# Exercise
In the entries below, find the line with "(** ** DistMutex *)" and the line with "Definition next_rev (m"; give again those lines and every line between them, exactly.

# Available data
(* ===== verification/EtcdMutex.v ===== *)
(** * Distributed mutex, read/write lock and election of cave-etcd

    [crates/compute/cave-etcd/src/concurrency.rs]: [DistMutex], [DistRWMutex] and
    [DistElection].  Each keeps its waiters in a [BTreeMap] keyed by the revision a caller drew
    from an atomic counter.  [lock], [rlock], [wlock] and [campaign] draw the revision before
    they enter the lock of the queue: the part under the lock is a definition of its own
    ([lock_at], ...), so that other calls can run between the two.

    The mutex refines a first-in first-out queue of leases when calls do not overlap; a writer
    that holds the read/write lock holds it alone; the leader of an election is the longest
    waiting candidate.  Calls that overlap can break the first ([mutex_overlap]). *)

From S2P Require Import Prelude Bytes BTree.

Inductive ConcurrencyError : Set :=
| NotOwner
| WouldBlock
| LeaseNotFound (id : Z)
| NotLeader
| NoLeader.
#[export] Instance ConcurrencyError_eq_dec : EqDecision ConcurrencyError.
Proof. solve_decision. Defined.

(** ** DistMutex *)

Record MutexEntry : Set := mkMutexEntry { me_lease_id : Z; me_create_revision : u64 }.
Record DistMutex : Type := mkDistMutex {
  dm_prefix : bytes;
  dm_revision : u64;
  dm_queue : list (u64 * MutexEntry)
}.

(** [{:x}] of an [i64]: the digits of its two's complement *)
Fixpoint hex_digits (fuel : nat) (n : N) (acc : bytes) : bytes :=
  match fuel with
  | O => acc
  | S fuel => let acc := hex_digit (n mod 16) :: acc in if n / 16 =? 0 then acc else hex_digits fuel (n / 16) acc
  end.
Definition hex_i64 (z : Z) : bytes := hex_digits 16 (Z.to_N (z mod 18446744073709551616)) [].

Module DistMutex.
Definition new (prefix : bytes) : DistMutex := mkDistMutex prefix 0 [].
Definition set_queue (q : list (u64 * MutexEntry)) (m : DistMutex) : DistMutex :=
  mkDistMutex (dm_prefix m) (dm_revision m) q.
Definition next_rev (m : DistMutex) : u64 * DistMutex :=
  let rev := dm_revision m +w 1 in (rev, mkDistMutex (dm_prefix m) rev (dm_queue m)).

Definition of_lease (lease_id : Z) (e : MutexEntry) : bool := bool_decide (me_lease_id e = lease_id).

(** [lock] after its revision is drawn *)
Definition lock_at (rev : u64) (m : DistMutex) (lease_id : Z) : result ConcurrencyError u64 * DistMutex :=
  match BTreeMap.find (of_lease lease_id) (dm_queue m) with
  | Some (existing_rev, _) => (Ok existing_rev, m)
  | None =>
      let q := BTreeMap.insert rev (mkMutexEntry lease_id rev) (dm_queue m) in
      let head := fst <$> BTreeMap.first q in
      (if decide (head = Some rev) then Ok rev else Err WouldBlock, set_queue q m)
  end.
Definition lock (m : DistMutex) (lease_id : Z) : result ConcurrencyError u64 * DistMutex :=
  let '(rev, m) := next_rev m in lock_at rev m lease_id.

# Written response
(** ** DistMutex *)

Record MutexEntry : Set := mkMutexEntry { me_lease_id : Z; me_create_revision : u64 }.
Record DistMutex : Type := mkDistMutex {
  dm_prefix : bytes;
  dm_revision : u64;
  dm_queue : list (u64 * MutexEntry)
}.

(** [{:x}] of an [i64]: the digits of its two's complement *)
Fixpoint hex_digits (fuel : nat) (n : N) (acc : bytes) : bytes :=
  match fuel with
  | O => acc
  | S fuel => let acc := hex_digit (n mod 16) :: acc in if n / 16 =? 0 then acc else hex_digits fuel (n / 16) acc
  end.
Definition hex_i64 (z : Z) : bytes := hex_digits 16 (Z.to_N (z mod 18446744073709551616)) [].

Module DistMutex.
Definition new (prefix : bytes) : DistMutex := mkDistMutex prefix 0 [].
Definition set_queue (q : list (u64 * MutexEntry)) (m : DistMutex) : DistMutex :=
  mkDistMutex (dm_prefix m) (dm_revision m) q.
Definition next_rev (m : DistMutex) : u64 * DistMutex :=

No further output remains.